::: Records shown :::

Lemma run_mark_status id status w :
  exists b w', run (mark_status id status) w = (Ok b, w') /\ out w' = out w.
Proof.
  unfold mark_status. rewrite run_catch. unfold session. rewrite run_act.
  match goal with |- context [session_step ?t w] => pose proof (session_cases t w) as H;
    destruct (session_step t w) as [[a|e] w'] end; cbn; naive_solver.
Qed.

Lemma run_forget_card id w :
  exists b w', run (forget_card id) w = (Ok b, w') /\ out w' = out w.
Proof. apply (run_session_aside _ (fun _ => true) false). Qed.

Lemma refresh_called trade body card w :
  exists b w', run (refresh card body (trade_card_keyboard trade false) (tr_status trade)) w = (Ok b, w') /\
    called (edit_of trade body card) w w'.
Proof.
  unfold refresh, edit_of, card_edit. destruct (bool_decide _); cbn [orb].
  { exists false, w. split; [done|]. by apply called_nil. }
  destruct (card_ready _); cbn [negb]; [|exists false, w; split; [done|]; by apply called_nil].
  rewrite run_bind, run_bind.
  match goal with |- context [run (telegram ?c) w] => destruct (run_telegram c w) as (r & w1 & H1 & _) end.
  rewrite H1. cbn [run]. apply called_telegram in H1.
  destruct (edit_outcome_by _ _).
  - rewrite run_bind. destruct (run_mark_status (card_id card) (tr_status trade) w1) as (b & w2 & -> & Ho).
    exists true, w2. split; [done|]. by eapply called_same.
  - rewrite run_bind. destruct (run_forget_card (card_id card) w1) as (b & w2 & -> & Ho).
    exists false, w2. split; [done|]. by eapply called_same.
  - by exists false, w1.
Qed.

:::
::: Records shown :::

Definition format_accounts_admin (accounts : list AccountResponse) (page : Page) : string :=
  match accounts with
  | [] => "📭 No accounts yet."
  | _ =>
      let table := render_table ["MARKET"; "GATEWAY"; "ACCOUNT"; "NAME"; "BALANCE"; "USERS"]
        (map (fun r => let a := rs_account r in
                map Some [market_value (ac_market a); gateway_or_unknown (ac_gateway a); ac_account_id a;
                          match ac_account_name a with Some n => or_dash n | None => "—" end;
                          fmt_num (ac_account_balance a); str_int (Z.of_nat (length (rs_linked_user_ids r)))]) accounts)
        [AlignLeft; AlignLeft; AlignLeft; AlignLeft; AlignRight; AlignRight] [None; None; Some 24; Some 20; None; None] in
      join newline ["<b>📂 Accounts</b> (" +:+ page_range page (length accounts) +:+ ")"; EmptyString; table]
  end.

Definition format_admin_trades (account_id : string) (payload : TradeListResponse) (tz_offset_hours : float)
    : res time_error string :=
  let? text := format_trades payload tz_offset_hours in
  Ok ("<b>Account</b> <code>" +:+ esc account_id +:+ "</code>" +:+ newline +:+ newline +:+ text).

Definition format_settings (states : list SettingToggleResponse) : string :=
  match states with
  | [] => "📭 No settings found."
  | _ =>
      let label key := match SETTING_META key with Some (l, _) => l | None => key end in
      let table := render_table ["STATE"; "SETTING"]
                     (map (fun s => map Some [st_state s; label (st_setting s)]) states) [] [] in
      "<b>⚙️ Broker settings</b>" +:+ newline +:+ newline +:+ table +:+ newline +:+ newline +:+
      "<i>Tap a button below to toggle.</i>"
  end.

:::
::: Records shown :::

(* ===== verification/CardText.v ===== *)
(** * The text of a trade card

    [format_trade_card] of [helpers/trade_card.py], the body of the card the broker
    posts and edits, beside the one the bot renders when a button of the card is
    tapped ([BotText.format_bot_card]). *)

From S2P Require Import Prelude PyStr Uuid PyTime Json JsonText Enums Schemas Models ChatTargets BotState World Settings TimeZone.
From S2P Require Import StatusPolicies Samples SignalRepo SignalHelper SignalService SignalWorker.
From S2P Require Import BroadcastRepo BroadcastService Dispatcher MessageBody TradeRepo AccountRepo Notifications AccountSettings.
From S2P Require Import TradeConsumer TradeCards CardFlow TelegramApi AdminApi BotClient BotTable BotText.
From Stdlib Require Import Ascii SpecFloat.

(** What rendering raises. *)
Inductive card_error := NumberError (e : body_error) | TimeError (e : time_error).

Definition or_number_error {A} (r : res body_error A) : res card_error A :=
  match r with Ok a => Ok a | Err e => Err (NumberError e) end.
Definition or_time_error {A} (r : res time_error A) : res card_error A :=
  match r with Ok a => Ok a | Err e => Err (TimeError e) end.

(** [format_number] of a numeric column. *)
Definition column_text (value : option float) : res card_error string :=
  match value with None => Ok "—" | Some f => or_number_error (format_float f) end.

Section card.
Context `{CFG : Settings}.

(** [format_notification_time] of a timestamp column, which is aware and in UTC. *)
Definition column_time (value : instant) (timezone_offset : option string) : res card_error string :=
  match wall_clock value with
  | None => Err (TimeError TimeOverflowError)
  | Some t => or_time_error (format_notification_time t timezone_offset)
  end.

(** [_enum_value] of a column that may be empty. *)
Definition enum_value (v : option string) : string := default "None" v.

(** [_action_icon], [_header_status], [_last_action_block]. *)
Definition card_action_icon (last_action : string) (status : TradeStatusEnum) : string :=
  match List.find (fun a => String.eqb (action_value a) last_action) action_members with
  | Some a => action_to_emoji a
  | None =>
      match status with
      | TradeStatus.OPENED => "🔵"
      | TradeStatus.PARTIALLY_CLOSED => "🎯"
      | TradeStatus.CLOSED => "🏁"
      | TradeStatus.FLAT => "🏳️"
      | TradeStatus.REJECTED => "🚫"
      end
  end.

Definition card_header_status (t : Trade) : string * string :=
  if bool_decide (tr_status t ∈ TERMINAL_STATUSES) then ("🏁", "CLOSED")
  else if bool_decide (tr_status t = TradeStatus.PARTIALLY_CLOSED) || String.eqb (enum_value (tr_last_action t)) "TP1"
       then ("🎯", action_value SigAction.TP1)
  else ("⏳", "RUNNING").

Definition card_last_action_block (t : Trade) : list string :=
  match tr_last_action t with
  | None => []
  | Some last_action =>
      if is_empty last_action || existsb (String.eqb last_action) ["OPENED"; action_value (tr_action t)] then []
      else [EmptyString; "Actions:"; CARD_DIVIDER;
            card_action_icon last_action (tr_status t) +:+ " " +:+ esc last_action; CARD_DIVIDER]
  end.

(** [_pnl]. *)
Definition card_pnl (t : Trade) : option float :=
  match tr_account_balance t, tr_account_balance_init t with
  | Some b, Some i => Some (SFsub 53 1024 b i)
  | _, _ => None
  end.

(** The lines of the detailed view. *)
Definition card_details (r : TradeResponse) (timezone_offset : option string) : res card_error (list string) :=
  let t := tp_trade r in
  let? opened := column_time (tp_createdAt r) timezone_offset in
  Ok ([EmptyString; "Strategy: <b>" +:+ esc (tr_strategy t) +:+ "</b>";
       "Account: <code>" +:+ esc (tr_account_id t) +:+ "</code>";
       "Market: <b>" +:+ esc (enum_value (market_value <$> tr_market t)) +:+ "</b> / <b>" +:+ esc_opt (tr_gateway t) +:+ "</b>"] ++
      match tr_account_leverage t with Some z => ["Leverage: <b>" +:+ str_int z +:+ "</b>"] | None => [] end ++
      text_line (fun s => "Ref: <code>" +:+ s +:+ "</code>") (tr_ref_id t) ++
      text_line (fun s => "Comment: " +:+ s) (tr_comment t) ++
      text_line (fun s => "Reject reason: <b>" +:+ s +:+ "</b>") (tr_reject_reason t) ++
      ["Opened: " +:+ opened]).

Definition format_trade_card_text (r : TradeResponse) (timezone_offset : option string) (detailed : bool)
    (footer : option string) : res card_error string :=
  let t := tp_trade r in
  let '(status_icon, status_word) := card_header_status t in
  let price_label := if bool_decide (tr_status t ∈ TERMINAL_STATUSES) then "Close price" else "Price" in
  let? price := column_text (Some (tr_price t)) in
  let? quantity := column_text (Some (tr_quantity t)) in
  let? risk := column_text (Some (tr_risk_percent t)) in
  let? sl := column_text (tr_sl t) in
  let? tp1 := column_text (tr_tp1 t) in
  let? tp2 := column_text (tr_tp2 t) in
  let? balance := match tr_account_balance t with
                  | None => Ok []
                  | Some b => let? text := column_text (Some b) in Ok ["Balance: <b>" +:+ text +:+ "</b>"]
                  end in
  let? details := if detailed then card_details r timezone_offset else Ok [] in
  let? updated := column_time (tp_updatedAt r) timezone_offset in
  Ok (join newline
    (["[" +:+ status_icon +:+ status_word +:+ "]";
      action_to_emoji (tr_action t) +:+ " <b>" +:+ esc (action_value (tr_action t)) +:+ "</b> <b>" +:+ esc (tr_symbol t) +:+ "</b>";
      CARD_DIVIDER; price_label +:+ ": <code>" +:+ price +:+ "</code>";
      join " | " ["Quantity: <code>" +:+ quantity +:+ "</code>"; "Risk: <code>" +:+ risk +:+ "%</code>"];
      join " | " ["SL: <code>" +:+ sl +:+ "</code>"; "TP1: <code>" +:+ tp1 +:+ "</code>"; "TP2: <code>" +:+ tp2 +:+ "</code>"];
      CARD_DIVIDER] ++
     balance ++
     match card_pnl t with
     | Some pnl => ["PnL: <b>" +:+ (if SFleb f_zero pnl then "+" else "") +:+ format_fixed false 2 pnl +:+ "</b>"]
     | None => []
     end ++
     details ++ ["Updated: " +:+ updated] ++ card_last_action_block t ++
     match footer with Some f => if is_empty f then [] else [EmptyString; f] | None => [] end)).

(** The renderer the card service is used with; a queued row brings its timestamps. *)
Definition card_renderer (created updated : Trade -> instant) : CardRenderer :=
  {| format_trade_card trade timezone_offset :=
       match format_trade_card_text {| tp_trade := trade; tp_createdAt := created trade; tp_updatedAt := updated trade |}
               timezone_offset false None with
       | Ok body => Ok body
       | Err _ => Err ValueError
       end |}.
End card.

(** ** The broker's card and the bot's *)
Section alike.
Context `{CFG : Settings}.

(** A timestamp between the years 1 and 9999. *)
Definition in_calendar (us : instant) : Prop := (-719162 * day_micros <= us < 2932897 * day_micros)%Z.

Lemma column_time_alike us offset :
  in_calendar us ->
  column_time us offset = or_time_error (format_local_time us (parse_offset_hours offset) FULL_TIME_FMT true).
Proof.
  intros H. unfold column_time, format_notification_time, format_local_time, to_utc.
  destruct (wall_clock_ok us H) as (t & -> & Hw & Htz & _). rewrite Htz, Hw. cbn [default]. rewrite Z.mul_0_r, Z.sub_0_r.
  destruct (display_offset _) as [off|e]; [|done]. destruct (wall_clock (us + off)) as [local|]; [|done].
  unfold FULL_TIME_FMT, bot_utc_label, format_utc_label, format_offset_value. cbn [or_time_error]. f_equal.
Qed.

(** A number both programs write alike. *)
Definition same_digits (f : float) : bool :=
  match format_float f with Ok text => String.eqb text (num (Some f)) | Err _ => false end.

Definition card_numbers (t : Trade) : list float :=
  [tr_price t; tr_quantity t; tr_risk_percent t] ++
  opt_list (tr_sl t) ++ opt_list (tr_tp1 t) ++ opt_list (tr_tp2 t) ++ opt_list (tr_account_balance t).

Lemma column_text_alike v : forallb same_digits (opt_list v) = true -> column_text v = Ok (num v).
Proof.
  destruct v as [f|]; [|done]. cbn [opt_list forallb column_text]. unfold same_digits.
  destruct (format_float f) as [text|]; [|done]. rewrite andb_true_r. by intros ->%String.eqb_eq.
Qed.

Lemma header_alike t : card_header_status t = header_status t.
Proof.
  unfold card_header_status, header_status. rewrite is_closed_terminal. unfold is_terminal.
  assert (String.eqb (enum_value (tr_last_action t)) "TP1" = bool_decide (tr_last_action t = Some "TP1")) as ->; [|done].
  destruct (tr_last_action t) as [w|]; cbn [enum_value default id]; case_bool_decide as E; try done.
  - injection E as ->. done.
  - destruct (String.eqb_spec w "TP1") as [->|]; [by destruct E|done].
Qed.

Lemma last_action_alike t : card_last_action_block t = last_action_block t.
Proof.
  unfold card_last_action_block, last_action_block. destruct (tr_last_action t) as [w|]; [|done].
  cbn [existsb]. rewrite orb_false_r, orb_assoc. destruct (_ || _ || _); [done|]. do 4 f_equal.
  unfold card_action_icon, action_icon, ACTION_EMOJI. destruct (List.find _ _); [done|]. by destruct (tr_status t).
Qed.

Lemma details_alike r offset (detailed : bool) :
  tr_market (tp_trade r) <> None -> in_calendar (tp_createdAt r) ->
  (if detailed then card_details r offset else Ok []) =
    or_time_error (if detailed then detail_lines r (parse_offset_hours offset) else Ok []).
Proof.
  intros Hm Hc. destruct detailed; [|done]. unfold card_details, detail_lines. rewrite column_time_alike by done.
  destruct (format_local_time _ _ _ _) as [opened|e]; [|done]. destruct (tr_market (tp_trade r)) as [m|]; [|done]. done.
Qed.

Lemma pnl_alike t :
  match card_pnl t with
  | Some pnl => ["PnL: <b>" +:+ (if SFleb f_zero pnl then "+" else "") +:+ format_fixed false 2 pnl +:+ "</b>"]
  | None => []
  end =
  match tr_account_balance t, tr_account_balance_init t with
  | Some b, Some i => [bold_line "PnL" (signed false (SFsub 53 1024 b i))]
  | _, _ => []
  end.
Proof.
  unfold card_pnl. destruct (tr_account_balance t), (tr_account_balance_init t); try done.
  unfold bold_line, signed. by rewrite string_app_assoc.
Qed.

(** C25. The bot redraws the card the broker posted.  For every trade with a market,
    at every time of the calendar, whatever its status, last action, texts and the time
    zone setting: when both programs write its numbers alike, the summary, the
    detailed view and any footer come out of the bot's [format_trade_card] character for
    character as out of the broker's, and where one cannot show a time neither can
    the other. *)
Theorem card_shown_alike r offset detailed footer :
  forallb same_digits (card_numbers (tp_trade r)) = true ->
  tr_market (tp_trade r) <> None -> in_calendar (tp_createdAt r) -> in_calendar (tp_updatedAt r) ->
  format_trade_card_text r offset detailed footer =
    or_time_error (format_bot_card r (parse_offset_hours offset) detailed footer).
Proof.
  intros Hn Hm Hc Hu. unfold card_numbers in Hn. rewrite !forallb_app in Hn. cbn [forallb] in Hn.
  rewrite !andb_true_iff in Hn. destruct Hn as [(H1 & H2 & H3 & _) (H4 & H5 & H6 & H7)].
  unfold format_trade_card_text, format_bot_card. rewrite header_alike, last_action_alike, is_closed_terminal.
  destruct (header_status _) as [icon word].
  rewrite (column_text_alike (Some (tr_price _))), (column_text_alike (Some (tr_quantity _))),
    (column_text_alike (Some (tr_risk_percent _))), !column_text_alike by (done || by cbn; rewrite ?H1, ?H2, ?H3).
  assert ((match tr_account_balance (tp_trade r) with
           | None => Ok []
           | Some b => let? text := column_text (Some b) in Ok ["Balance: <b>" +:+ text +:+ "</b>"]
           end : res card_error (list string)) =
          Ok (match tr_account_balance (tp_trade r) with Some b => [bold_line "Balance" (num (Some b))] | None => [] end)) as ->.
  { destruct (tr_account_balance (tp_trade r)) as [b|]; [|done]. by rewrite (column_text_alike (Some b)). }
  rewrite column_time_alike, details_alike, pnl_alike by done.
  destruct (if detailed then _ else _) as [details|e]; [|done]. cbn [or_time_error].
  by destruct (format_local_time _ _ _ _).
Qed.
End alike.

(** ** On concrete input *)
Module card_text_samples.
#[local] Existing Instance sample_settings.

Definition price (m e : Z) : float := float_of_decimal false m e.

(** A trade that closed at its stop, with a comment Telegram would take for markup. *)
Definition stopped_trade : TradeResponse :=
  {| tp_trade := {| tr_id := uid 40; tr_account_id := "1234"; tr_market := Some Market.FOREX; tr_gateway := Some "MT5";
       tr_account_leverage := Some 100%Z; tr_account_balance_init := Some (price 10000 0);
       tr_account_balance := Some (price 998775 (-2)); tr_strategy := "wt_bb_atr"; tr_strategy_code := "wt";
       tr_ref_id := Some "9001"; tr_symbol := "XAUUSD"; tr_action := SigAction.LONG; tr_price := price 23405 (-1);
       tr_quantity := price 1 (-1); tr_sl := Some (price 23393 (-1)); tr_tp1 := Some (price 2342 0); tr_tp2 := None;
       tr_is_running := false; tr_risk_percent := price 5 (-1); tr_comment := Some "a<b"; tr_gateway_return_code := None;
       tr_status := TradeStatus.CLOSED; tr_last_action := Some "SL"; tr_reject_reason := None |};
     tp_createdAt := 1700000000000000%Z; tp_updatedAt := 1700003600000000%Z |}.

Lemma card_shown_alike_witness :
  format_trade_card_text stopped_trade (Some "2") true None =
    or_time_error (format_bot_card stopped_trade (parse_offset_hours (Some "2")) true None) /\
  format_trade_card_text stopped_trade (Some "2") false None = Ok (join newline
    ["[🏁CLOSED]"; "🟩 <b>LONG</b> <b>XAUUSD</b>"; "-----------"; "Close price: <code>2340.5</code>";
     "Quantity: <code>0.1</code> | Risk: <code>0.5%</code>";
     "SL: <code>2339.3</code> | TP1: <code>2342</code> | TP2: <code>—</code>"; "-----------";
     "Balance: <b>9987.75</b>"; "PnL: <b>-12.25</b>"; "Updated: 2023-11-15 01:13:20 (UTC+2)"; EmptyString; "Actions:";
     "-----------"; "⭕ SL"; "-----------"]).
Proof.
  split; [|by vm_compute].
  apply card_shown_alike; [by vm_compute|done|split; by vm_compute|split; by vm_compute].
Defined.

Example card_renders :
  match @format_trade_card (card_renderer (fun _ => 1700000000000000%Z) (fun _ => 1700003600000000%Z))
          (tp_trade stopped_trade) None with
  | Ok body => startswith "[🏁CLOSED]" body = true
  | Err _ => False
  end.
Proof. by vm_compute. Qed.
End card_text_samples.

:::

Exercise description
Return the span of lines in the data above that opens at the line with "Lemma run_mark_status id" and closes at the line with "exists true, w2.", exactly, ends included, nothing else.

Response to this exercise
Lemma run_mark_status id status w :
  exists b w', run (mark_status id status) w = (Ok b, w') /\ out w' = out w.
Proof.
  unfold mark_status. rewrite run_catch. unfold session. rewrite run_act.
  match goal with |- context [session_step ?t w] => pose proof (session_cases t w) as H;
    destruct (session_step t w) as [[a|e] w'] end; cbn; naive_solver.
Qed.

Lemma run_forget_card id w :
  exists b w', run (forget_card id) w = (Ok b, w') /\ out w' = out w.
Proof. apply (run_session_aside _ (fun _ => true) false). Qed.

Lemma refresh_called trade body card w :
  exists b w', run (refresh card body (trade_card_keyboard trade false) (tr_status trade)) w = (Ok b, w') /\
    called (edit_of trade body card) w w'.
Proof.
  unfold refresh, edit_of, card_edit. destruct (bool_decide _); cbn [orb].
  { exists false, w. split; [done|]. by apply called_nil. }
  destruct (card_ready _); cbn [negb]; [|exists false, w; split; [done|]; by apply called_nil].
  rewrite run_bind, run_bind.
  match goal with |- context [run (telegram ?c) w] => destruct (run_telegram c w) as (r & w1 & H1 & _) end.
  rewrite H1. cbn [run]. apply called_telegram in H1.
  destruct (edit_outcome_by _ _).
  - rewrite run_bind. destruct (run_mark_status (card_id card) (tr_status trade) w1) as (b & w2 & -> & Ho).
    exists true, w2. split; [done|]. by eapply called_same.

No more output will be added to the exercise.